Activity:
Reproduce, from the lines below, exactly the stretch that begins at the line containing "Proof. intros H. by apply (ok_same s). Qed." and ends at the line containing "intros x Hx.", both included.

Information given:

******************************

(* ===== verification/SignalSafe.v ===== *)
(** * Signals whose handlers call back

    Whatever the handlers call, at any depth: the structures stay well formed, no thread
    blocks itself on the mutex, masks are restored.  Waiting for a signal; signals that are
    ignored. *)

From stdpp Require Import gmap.
From S2P Require Import Prelude.
From S2P Require Import Hal.
From S2P Require Import Clock.
From S2P Require Import Signal.
From S2P Require Import SignalFacts.
From S2P Require Import SignalProps.

Section Safe.
Context {kc : KClock} {ka : KAlarm} {cfg : PosixConfig} {ap : App}.

(** An action that can be taken: the signal is ignored, the default action, or a function. *)
Definition act_ok (a : sigaction_t) : Prop := sa_handler a = SIG_IGN \/ by_default a \/ is_Some (handler_ops (sa_handler a)).

(** Actions that are installed can be taken; the ids of threads index their table. *)
Definition op_ok (o : op) : Prop :=
  match o with
  | Sigaction _ act => act_ok act
  | PthreadKill threadid _ => (Z.to_nat (Z.land threadid 1023) < PTHREAD_THREADS_MAX)%nat
  | _ => True
  end.

(** A state in which thread [t] runs. *)
Definition ok (s : st) (t : Z) : Prop :=
  self s = Some t /\ exists v, represents s v /\ pend_ok v /\ Forall act_ok (v_acts v) /\ is_Some (v_threads v !! t).

Definition mask_of (s : st) (t : Z) : option Z := sigmask <$> threads s !! t.

Lemma ok_same s s' t : ok s t -> self s' = self s -> sig_pending s' = sig_pending s -> sigstate s' = sigstate s -> siginfo s' = siginfo s ->
  siginfo_next s' = siginfo_next s -> threads s' = threads s -> ok s' t.
Proof.
  intros (Ht & v & Hr & Hp & Ha & Hs) E0 E1 E2 E3 E4 E5. split; [congruence|].
  exists (v_set_calls (calls s') v). split_and!; try done. destruct Hr as [R1 R2 R3 R4 R5]. split; cbn; rewrite ?E1, ?E2, ?E5; try done. by apply (queued_same s).
Qed.

Lemma ok_held s t b : ok s t -> ok (set_held b s) t.
Proof. intros H. by apply (ok_same s). Qed.

Lemma mark_ok v sig thread : pend_ok v -> 0 < sig < 32 -> pend_ok (v_mark sig thread v).
Proof.
  intros [H1 H2] Hs. assert (forall x, 0 <= x < 2 ^ 32 -> 0 <= sigaddset x sig < 2 ^ 32) as Hadd.
  { intros x Hx. unfold sigaddset. destruct (SIGNAL_VALID sig); [|done]. apply lor_u32; [done|]. rewrite sigbit_eq by lia. split; [lia|]. apply Z.pow_lt_mono_r; lia. }
  destruct thread as [u|]; split; cbn; try done; [|by apply Hadd]. intros x p Hp. destruct (decide (x = u)) as [->|Hne].
  - rewrite lookup_alter_eq in Hp. destruct (v_threads v !! u) eqn:E; [|done]. injection Hp as <-. cbn. by apply Hadd, (H2 u).
  - rewrite lookup_alter_ne in Hp by done. by apply (H2 x).
Qed.

Lemma mark_threads v sig thread t : is_Some (v_threads v !! t) -> is_Some (v_threads (v_mark sig thread v) !! t).
Proof.
  intros [p Hp]. destruct thread as [u|]; cbn; [|by rewrite Hp]. destruct (decide (t = u)) as [->|Hne]; [by rewrite lookup_alter_eq, Hp|by rewrite lookup_alter_ne, Hp].
Qed.

Lemma wp_generate_ok s t sig code value thread : ok s t -> 0 < sig < 32 ->
  match thread with Some u => is_Some (threads s !! u) | None => True end ->
  wp (cyg_sigqueue (mkEv SIGEV_SIGNAL sig value) code thread) (fun _ s' => ok s' t /\ held s' = held s) s.
Proof.
  intros (Ht & v & Hr & Hp & Ha & Hs) Hsig Hth. destruct (represents_state s v sig Hr ltac:(lia)) as (ss & q & _ & Hact & _).
  rewrite (re_threads _ _ Hr) in Hth.
  eapply (wp_cyg_sigqueue s v sig code value thread (sa ss)); [done|lia|done|left; by rewrite Ht|done|]. intros s' R1 F1 G1 E1. split; [|done].
  split; [by rewrite (rest_self _ _ F1)|]. eexists. split; [exact R1|]. unfold v_generate. destruct (siginfo_flag (sa ss)).
  - destruct (v_free v); [done|]. destruct (v_queues v !! Z.to_nat sig); [|done]. split_and!; [by apply mark_ok|by destruct thread|by apply mark_threads].
  - split_and!; [by apply mark_ok|by destruct thread|by apply mark_threads].
Qed.

(** A way to deliver signals that is safe. *)
Definition deliver_ok (D : M st bool) : Prop := forall s t, ok s t -> wlp D (fun _ s' => ok s' t /\ held s' = held s) s.

Lemma wlp_signal_return e s t (P : Z -> st -> Prop) : ok s t -> (forall r s', ok s' t -> held s' = held s -> P r s') -> wlp (signal_return e) P s.
Proof.
  intros Hok HP. unfold signal_return. destruct (e =? 0); [apply wlp_ret; by apply HP|]. apply wlp_bind, wlp_ret. apply HP; [by apply (ok_same s)|done].
Qed.

(** The end of most calls. *)
Lemma wlp_deliver_return D e s t : deliver_ok D -> ok s t -> held s = false ->
  wlp (D;; signal_return e) (fun _ s' => ok s' t /\ held s' = false) s.
Proof.
  intros HD Hok Hh. apply wlp_bind. eapply wlp_mono; [by apply (HD s t)|]. intros _ s' [Hok' Hh'].
  eapply wlp_signal_return; [done|]. intros r s'' H1 H2. split; [done|congruence].
Qed.

Lemma wlp_signal_error e s t : ok s t -> held s = false -> wlp (signal_return e) (fun _ s' => ok s' t /\ held s' = false) s.
Proof. intros Hok Hh. eapply wlp_signal_return; [done|]. intros r s'' H1 H2. split; [done|congruence]. Qed.

Lemma wlp_get (P : st -> st -> Prop) s : P s s -> wlp get P s.
Proof. done. Qed.

Lemma valid_range sig : SIGNAL_VALID sig = true -> 0 < sig < 32.
Proof. unfold SIGNAL_VALID. intros [H1%Z.gtb_lt H2%Z.ltb_lt]%andb_true_iff. lia. Qed.

Lemma wlp_kill D pid sig s t : deliver_ok D -> ok s t -> held s = false -> wlp (kill D pid sig) (fun _ s' => ok s' t /\ held s' = false) s.
Proof.
  intros HD Hok Hh. unfold kill. destruct (SIGNAL_VALID sig) eqn:Hv; cbn [negb]; [|by apply wlp_signal_error]. apply valid_range in Hv.
  destruct (negb (pid =? 0)); [by apply wlp_signal_error|]. apply wlp_bind, wlp_wp. eapply wp_mono; [by apply (wp_generate_ok s t)|].
  intros _ s' [H1 H2]. apply wlp_deliver_return; [done|done|congruence].
Qed.

Lemma wlp_pthread_kill D id sig s t : deliver_ok D -> ok s t -> held s = false -> op_ok (PthreadKill id sig) ->
  wlp (pthread_kill D id sig) (fun _ s' => ok s' t /\ held s' = false) s.
Proof.
  intros HD Hok Hh Hid%Nat.ltb_lt. unfold pthread_kill. destruct (SIGNAL_VALID sig) eqn:Hv; cbn [negb]; [|by apply wlp_signal_error]. apply valid_range in Hv.
  apply wlp_bind. unfold wlp at 1, pthread_info_id. rewrite Hid. clear Hid. destruct (threads s !! id) eqn:Hid; cbn [negb]; [|by apply wlp_signal_error].
  apply wlp_bind, wlp_wp. eapply wp_mono; [apply (wp_generate_ok s t); [done|done|by rewrite Hid]|].
  intros _ s' [H1 H2]. apply wlp_deliver_return; [done|done|congruence].
Qed.

Lemma wlp_sigqueue D pid sig value s t : deliver_ok D -> ok s t -> held s = false -> wlp (sigqueue D pid sig value) (fun _ s' => ok s' t /\ held s' = false) s.
Proof.
  intros HD Hok Hh. unfold sigqueue. destruct (SIGNAL_VALID sig) eqn:Hv; cbn [negb]; [|by apply wlp_signal_error]. apply valid_range in Hv.
  apply wlp_bind, wlp_wp. eapply wp_mono; [by apply (wp_generate_ok s t)|]. intros _ s' [H1 H2]. apply wlp_deliver_return; [done|done|congruence].
Qed.

Lemma mask_ok v t m u : pend_ok v -> pend_ok (v_mask t m v) /\ (is_Some (v_threads v !! u) -> is_Some (v_threads (v_mask t m v) !! u)).
Proof.
  intros [H1 H2]. split; [split; [done|]|]; unfold v_mask; cbn.
  - intros x y Hy. destruct (decide (x = t)) as [->|Hx].
    + rewrite lookup_alter_eq in Hy. destruct (v_threads v !! t) eqn:E; [|done]. injection Hy as <-. cbn. by apply (H2 t).
    + rewrite lookup_alter_ne in Hy by done. by apply (H2 x).
  - destruct (decide (u = t)) as [->|Hx]; [rewrite lookup_alter_eq; by destruct (v_threads v !! t)|by rewrite lookup_alter_ne].
Qed.

Lemma ok_mask s t m (P : unit -> st -> Prop) : ok s t -> (forall s', ok s' t -> held s' = held s -> mask_of s' t = Some m -> P tt s') -> wp (set_self_mask m) P s.
Proof.
  intros (Ht & v & Hr & Hp & Ha & [p Hpt]) HP. destruct (mask_ok v t m t Hp) as [H1 H2]. eapply wp_set_self_mask; [done..|]. intros s' R1 F1 G1 E1. apply HP; [|done|].
  - split; [by rewrite (rest_self _ _ F1)|]. exists (v_mask t m v). split_and!; [done|done|done|apply H2; by exists p].
  - unfold mask_of. rewrite (re_threads _ _ R1). unfold v_mask. cbn. by rewrite lookup_alter_eq, Hpt.
Qed.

******************************

Result:
Proof. intros H. by apply (ok_same s). Qed.

Lemma mark_ok v sig thread : pend_ok v -> 0 < sig < 32 -> pend_ok (v_mark sig thread v).
Proof.
  intros [H1 H2] Hs. assert (forall x, 0 <= x < 2 ^ 32 -> 0 <= sigaddset x sig < 2 ^ 32) as Hadd.
  { intros x Hx. unfold sigaddset. destruct (SIGNAL_VALID sig); [|done]. apply lor_u32; [done|]. rewrite sigbit_eq by lia. split; [lia|]. apply Z.pow_lt_mono_r; lia. }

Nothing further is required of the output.